America finally did what too many politicians talked about and never delivered: President Trump ordered strikes against Islamic State militants in northwest Nigeria after appalling reports of Christians being slaughtered. The Pentagon confirmed the operation and Trump framed it as a direct response to what he and conservative leaders rightly call an existential threat to Christian communities.
Those strikes were not a rogue action; U.S. officials say they were carried out in coordination with Nigerian authorities and focused on targets in Sokoto state, where extremist factions have terrorized villagers for years. Abuja’s foreign minister confirmed that intelligence was shared and that the Nigerian government approved the operation, undercutting the usual left-wing narrative that this was an illegal American intervention.
On the news shows, Rep. Riley Moore of West Virginia put it plainly: this is a massacre of Christians that cannot be ignored and America has a moral duty to act.

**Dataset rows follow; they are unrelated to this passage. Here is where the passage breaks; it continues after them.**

(* ===== verification/Subscriptiond.v ===== *)
(** * subscription-core: the configuration and the daemon

[config] and [cmd/subscriptiond]: the process that wires the webhook ingress,
the entitlement service and the usage meter over the in-memory adapters, and
what its clients observe. *)

From Stdlib Require Import ZArith Lia Ascii String.
From stdpp Require Import base gmap strings list.
From S2P Require Import Prelude GoTime Subscription Usage.
Open Scope string_scope.
Open Scope Z_scope.

(* [base] subscription-core *)

(* [go] config/config.go:13-17 Config *)
Record Config : Type := mkConfig { HTTPAddr : string; WebhookSecret : string; ReconcileInterval : Z }.

Section config.
Context (os_Getenv : string → string).

(* [go] config/config.go:33-38 getenv *)
Definition getenv (key def : string) : string :=
  if String.eqb (os_Getenv key) "" then def else os_Getenv key.

(* [go] config/config.go:40-47 getdur *)
Definition getdur (key : string) (def : Z) : Z :=
  if String.eqb (os_Getenv key) "" then def else default def (ParseDuration (os_Getenv key)).

(** [None]: the secret is missing. *)
(* [go] config/config.go:21-31 Load *)
Definition Load : option Config :=
  let c := mkConfig (getenv "HTTP_ADDR" ":8080") (os_Getenv "WEBHOOK_SECRET") (getdur "RECONCILE_INTERVAL" Hour) in
  if String.eqb (WebhookSecret c) "" then None else Some c.
End config.

(** The zero value of [time.Time], in nanoseconds. *)
Definition zero_time : Z := -62135596800000000000.

(* [go] cmd/subscriptiond/main.go:37-45 main *)
Definition pro_plan : Plan :=
  mkPlan "price_pro" "pro" (<["api_calls" := 10000]> (<["exports" := -1]> ∅)) 3.

(** The event staged under the secret; [t0] is the time of the start. *)
(* [go] cmd/subscriptiond/main.go:52-62 main *)
Definition demo_evt (t0 : Z) : Event :=
  mkEvent "evt_demo_1" EventSubscriptionCreated
    (mkSub "" "user_1" "sub_1" "price_pro" StatusActive 0 zero_time zero_time false zero_time t0) zero_time.

(** How the start ends early; both tickers panic on an interval that is not
positive. *)
Inductive start_error : Type := MissingSecret | TickerPanics.

Record daemon : Type := mkDaemon { d_cfg : Config; d_prov : FakeProvider; d_world : world Store }.

(* [go] cmd/subscriptiond/main.go:29-95 main *)
Definition main (os_Getenv : string → string) (t0 : Z) : result start_error daemon :=
  match Load os_Getenv with
  | None => Err MissingSecret
  | Some cfg =>
      if ReconcileInterval cfg <=? 0 then Err TickerPanics
      else Ok (mkDaemon cfg (StageEvent (WebhookSecret cfg) (demo_evt t0) NewFake)
                 (mkWorld (SeedPlan pro_plan New) NewMemory))
  end.

(** The answer of the entitlement endpoint. *)
Inductive ent_answer : Type := EntBadRequest | EntNotFound | EntOK (d : Decision).

(** [period] is the period of the meter's clock; the daemon itself records no
usage, so its counter stays as it was made. *)
(* [go] cmd/subscriptiond/main.go:116-137 entitlementHandler *)
Definition entitlementHandler (period subject feature : string) (w : world Store) : world Store * ent_answer :=
  if String.eqb subject "" || String.eqb feature "" then (w, EntBadRequest)
  else match Check_entitlement (fun s f => Ok (Meter_Used period s f NewMemoryCounter)) subject feature w with
       | (w', Err _) => (w', EntNotFound)
       | (w', Ok d) => (w', EntOK d)
       end.

Inductive request : Type :=
| Webhook (method body signature : string)
| Entitlement (period subject feature : string).

(* [go] cmd/subscriptiond/main.go:72-78 main *)
Definition serve (d : daemon) (rq : request) : daemon :=
  mkDaemon (d_cfg d) (d_prov d)
    (match rq with
     | Webhook method body signature =>
         (Ingress_ServeHTTP (fake_provider (d_prov d)) method body signature (d_world d)).1.1
     | Entitlement period subject feature => (entitlementHandler period subject feature (d_world d)).1
     end).

(** ** What the clients observe *)

(** The demo event was delivered: a POST that carried the secret. *)
Definition delivers (secret : string) (rq : request) : bool :=
  match rq with Webhook method _ signature => String.eqb method "POST" && String.eqb signature secret | _ => false end.

Definition store0 : Store := SeedPlan pro_plan New.

Definition store1 (t0 : Z) : Store :=
  let s := ev_Subscription (demo_evt t0) in
  mkStore {[ "sub_1" := s ]} {[ "user_1" := s ]} {[ "evt_demo_1" := true ]} (plans store0).

Record dinv (cfg : Config) (t0 : Z) (active : bool) (d : daemon) : Prop := {
  di_cfg : d_cfg d = cfg;
  di_prov : d_prov d = StageEvent (WebhookSecret cfg) (demo_evt t0) NewFake;
  di_store : w_store (d_world d) = if active then store1 t0 else store0;
  di_coh : coherent (d_world d) }.

Lemma deliver_store (active : bool) t0 c :
  w_store (handle_event (demo_evt t0) (mkWorld (if active then store1 t0 else store0) c)).1 = store1 t0.
Proof. by destruct active. Qed.

Lemma Service_store subj (w : world Store) : w_store (Service_Entitlement subj w).1 = w_store w.
Proof. unfold Service_Entitlement. by destruct (ent_read subj w) as [|[]]. Qed.

(** A check moves the state as the entitlement call inside it does. *)
Lemma Check_state used subj f (w : world Store) :
  (Check_entitlement used subj f w).1 = (Service_Entitlement subj w).1.
Proof.
  unfold Check_entitlement. destruct (Service_Entitlement subj w) as [w' [e|]]; [|done]. cbv zeta.
  case_test; [done|]. destruct (used subj f); [|done]. by case_test.
Qed.

Lemma serve_dinv cfg t0 active d rq : dinv cfg t0 active d →
  dinv cfg t0 (active || delivers (WebhookSecret cfg) rq) (serve d rq).
Proof.
  intros [Hc Hp Hs Hco]. destruct rq as [method body signature|period subject feature]; simpl.
  - constructor; [done|done| |]; cbn [serve d_world];
      unfold Ingress_ServeHTTP, Handle; rewrite Hp; cbn [StageEvent fake_provider VerifyAndParse f_events NewFake].
    + destruct (String.eqb method "POST"); cbn [negb andb]; [|by rewrite orb_false_r].
      rewrite lookup_insert. case_decide as Hsig.
      * subst. rewrite String.eqb_refl, orb_true_r.
        pose proof (deliver_store active t0 (w_cache (d_world d))) as Hd. rewrite <- Hs in Hd.
        destruct (d_world d) as [st c]. cbn [w_store w_cache] in *.
        destruct (handle_event _ _) as [w' [|[[]|]]]; exact Hd.
      * rewrite (proj2 (String.eqb_neq _ _)) by congruence. by rewrite orb_false_r.
    + destruct (String.eqb method "POST"); cbn [negb andb]; [|done]. rewrite lookup_insert.
      case_decide; [|done]. pose proof (sstep_coherent (OHandle (demo_evt t0)) (d_world d) Hco) as Hcc. simpl in Hcc.
      destruct (handle_event _ _) as [w' [|[[]|]]]; exact Hcc.
  - rewrite orb_false_r. constructor; [done|done| |]; cbn [serve d_world]; unfold entitlementHandler;
      (case_test; [done|]); pose proof (Check_state (fun s f => Ok (Meter_Used period s f NewMemoryCounter))
        subject feature (d_world d)) as Hst; destruct (Check_entitlement _ _ _ _) as [w' r]; cbn [fst] in Hst; subst w'.
    + destruct r; cbn [fst]; by rewrite Service_store.
    + destruct r; apply (sstep_coherent (OEntitle subject) (d_world d) Hco).
Qed.

Lemma run_dinv cfg t0 active d rqs : dinv cfg t0 active d →
  dinv cfg t0 (active || existsb (delivers (WebhookSecret cfg)) rqs) (foldl serve d rqs).
Proof.
  revert active d. induction rqs as [|rq rqs IH]; intros active d Hd; simpl; [by rewrite orb_false_r|].
  rewrite orb_assoc. apply IH, serve_dinv, Hd.
Qed.

Lemma main_dinv os_Getenv t0 d : main os_Getenv t0 = Ok d → dinv (d_cfg d) t0 false d.
Proof.
  unfold main. destruct (Load os_Getenv) as [cfg|]; [|done]. case_test; [done|]. intros [= <-].
  constructor; [done|done|done|]. intros subj e He. cbn in He. by rewrite lookup_empty in He.
Qed.

Lemma Check_daemon period active t0 c subject feature :
  let w := mkWorld (if active : bool then store1 t0 else store0) c in coherent w →
  (Check_entitlement (fun s f => Ok (Meter_Used period s f NewMemoryCounter)) subject feature w).2 =
  if active && String.eqb subject "user_1" then
    Ok (if String.eqb feature "api_calls" then mkDec true ReasonAllowed 10000
        else if String.eqb feature "exports" then mkDec true ReasonAllowed (-1)
        else mkDec false ReasonUnknownFeature 0)
  else Err ErrNotFound.
Proof.
  intros w Hc. pose proof (Service_Entitlement_derive subject w Hc) as He. unfold Check_entitlement.
  destruct (Service_Entitlement subject w) as [w' r]. cbn [snd] in He. subst r w. cbn [w_store].
  destruct active; cbn [andb]; [|done]. unfold derive, GetBySubject, Store_Repo, mem_GetBySubject.
  cbn [store1 bySubj]. rewrite lookup_singleton. case_decide as Hsub.
  2: { rewrite (proj2 (String.eqb_neq _ _)) by congruence. done. }
  subst. rewrite String.eqb_refl.
  change (match found (Some _) with Ok _ => _ | Err _ => _ end) with
    (Ok (E := store_err) (DeriveEntitlement (ev_Subscription (demo_evt t0)) pro_plan)).
  unfold Evaluate. cbn [DeriveEntitlement e_Active e_Features pro_plan Features].
  replace (StatusGrantsAccess _) with true by done. cbn [negb].
  rewrite lookup_insert. case_decide as Hf; [by subst|]. rewrite (proj2 (String.eqb_neq feature "api_calls")) by congruence.
  rewrite lookup_insert. case_decide as Hf2; [by subst|]. rewrite (proj2 (String.eqb_neq feature "exports")) by congruence.
  by rewrite lookup_empty.
Qed.

(** The daemon end to end.  Once it has started, and after any sequence of
requests to both endpoints, a subject has an entitlement exactly when it is the
customer of the staged event and a POST with the configured secret came before:
without it nobody is granted anything, and with it that customer may use the
two features of the plan, within the metered limit or without limit, and no
other; the cache in between changes no answer. *)
Theorem Daemon_answers (os_Getenv : string → string) (t0 : Z) (d : daemon) (rqs : list request)
    (period subject feature : string) :
  main os_Getenv t0 = Ok d → subject ≠ "" → feature ≠ "" →
  (entitlementHandler period subject feature (d_world (foldl serve d rqs))).2 =
  if existsb (delivers (os_Getenv "WEBHOOK_SECRET")) rqs && String.eqb subject "user_1" then
    EntOK (if String.eqb feature "api_calls" then mkDec true ReasonAllowed 10000
           else if String.eqb feature "exports" then mkDec true ReasonAllowed (-1)
           else mkDec false ReasonUnknownFeature 0)
  else EntNotFound.
Proof.
  intros Hm Hs Hf. pose proof (run_dinv _ t0 false d rqs (main_dinv _ _ _ Hm)) as [Hc Hp Hst Hco]. cbn [orb] in *.
  assert (WebhookSecret (d_cfg d) = os_Getenv "WEBHOOK_SECRET") as Hsec.
  { unfold main, Load in Hm. repeat case_test; simplify_eq; done. }
  rewrite Hsec in Hst. unfold entitlementHandler.
  rewrite (proj2 (String.eqb_neq subject "") Hs), (proj2 (String.eqb_neq feature "") Hf). cbn [orb].
  set (a := existsb _ rqs) in *. destruct (d_world (foldl serve d rqs)) as [st c]. cbn [w_store] in Hst. subst st.
  pose proof (Check_daemon period a t0 c subject feature Hco) as Hch.
  destruct (Check_entitlement _ _ _ _) as [w' r]. cbn [snd] in Hch. subst r. by case_test.
Qed.

(** Every configuration [Load] returns has a secret, and [main] starts with no
other. *)
Theorem Load_complete (os_Getenv : string → string) : 
  match Load os_Getenv with
  | Some c => WebhookSecret c = os_Getenv "WEBHOOK_SECRET" ∧ WebhookSecret c ≠ "" ∧ HTTPAddr c ≠ "" ∧
      in_i64 (ReconcileInterval c)
  | None => os_Getenv "WEBHOOK_SECRET" = ""
  end.
Proof.
  unfold Load. cbn [WebhookSecret]. case_test; zbool; [done|]. cbn. split_and!; [done|done| |].
  - unfold getenv. case_test; zbool; done.
  - unfold getdur. case_test; [vm_compute; by split|]. destruct (ParseDuration _) eqn:Ep; cbn [default].
    + by eapply ParseDuration_range.
    + vm_compute. by split.
Qed.

(** ** Witness *)

Definition demo_env (k : string) : string := if String.eqb k "WEBHOOK_SECRET" then "whsec" else "".

Definition demo_daemon : daemon :=
  mkDaemon (mkConfig ":8080" "whsec" Hour) (StageEvent "whsec" (demo_evt 7) NewFake) (mkWorld store0 NewMemory).

Definition demo_rqs : list request :=
  [Entitlement "2026-07" "user_1" "api_calls"; Webhook "POST" "{}" "forged"; Webhook "POST" "{}" "whsec";
   Webhook "POST" "{}" "whsec"].

Lemma Daemon_answers_witness :
  main demo_env 7 = Ok demo_daemon ∧
  (entitlementHandler "2026-07" "user_1" "api_calls" (d_world (foldl serve demo_daemon (take 2 demo_rqs)))).2 = EntNotFound ∧
  (entitlementHandler "2026-07" "user_1" "api_calls" (d_world (foldl serve demo_daemon demo_rqs))).2 =
    EntOK (mkDec true ReasonAllowed 10000).
Proof.
  assert (main demo_env 7 = Ok demo_daemon) as Hm by by vm_compute.
  split; [done|]. split.
  - exact (Daemon_answers demo_env 7 demo_daemon (take 2 demo_rqs) "2026-07" "user_1" "api_calls" Hm
      ltac:(done) ltac:(done)).
  - exact (Daemon_answers demo_env 7 demo_daemon demo_rqs "2026-07" "user_1" "api_calls" Hm ltac:(done) ltac:(done)).
Defined.

(** An interval of zero is well-formed and is not replaced by the default: the
tickers panic after the start. *)
Theorem Interval_zero_panics :
  main (fun k => if String.eqb k "RECONCILE_INTERVAL" then "0s" else demo_env k) 7 = Err TickerPanics.
Proof. by vm_compute. Qed.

Moore has been pushing for tougher steps, including redesignation of Nigeria as a country of particular concern and investigations into the scale of religious violence — pressure that helped move the administration to act.
Conservative Americans should cheer that leadership, not apologize for it. For too long, elites and career diplomats looked the other way while persecuted Christians begged for help; Trump’s readiness to use American power to defend religious freedom reclaims the moral clarity this country was founded on.
Let’s be clear: the Nigerian government and some international voices push back, saying the violence is complex and not purely religious, and they warn against simplistic portrayals. Those objections deserve scrutiny — but they do not erase the photos, the witness accounts, and the decades of targeted slaughter of Christian farming communities across the Middle Belt that American conservatives have been sounding the alarm about.
Prudent conservatives should also demand accountability and realism about the limits of a single strike. Reports indicate the initial strikes may have hit empty terrain and the long-term solution will require sustained pressure, better intelligence cooperation, and real consequences for Nigerian officials who tolerate this violence. Washington cannot be satisfied with photo-ops; we must follow through with the tools of statecraft that actually protect people.
Congress must back leaders like Riley Moore and Tom Cole who are asking for thorough investigations and a durable policy to defend persecuted Christians abroad. If the United States is to be a beacon of freedom and a defender of the oppressed, conservatives in Washington should support targeted sanctions, intelligence-sharing, and measured military options while pushing local governments to stop appeasing extremists.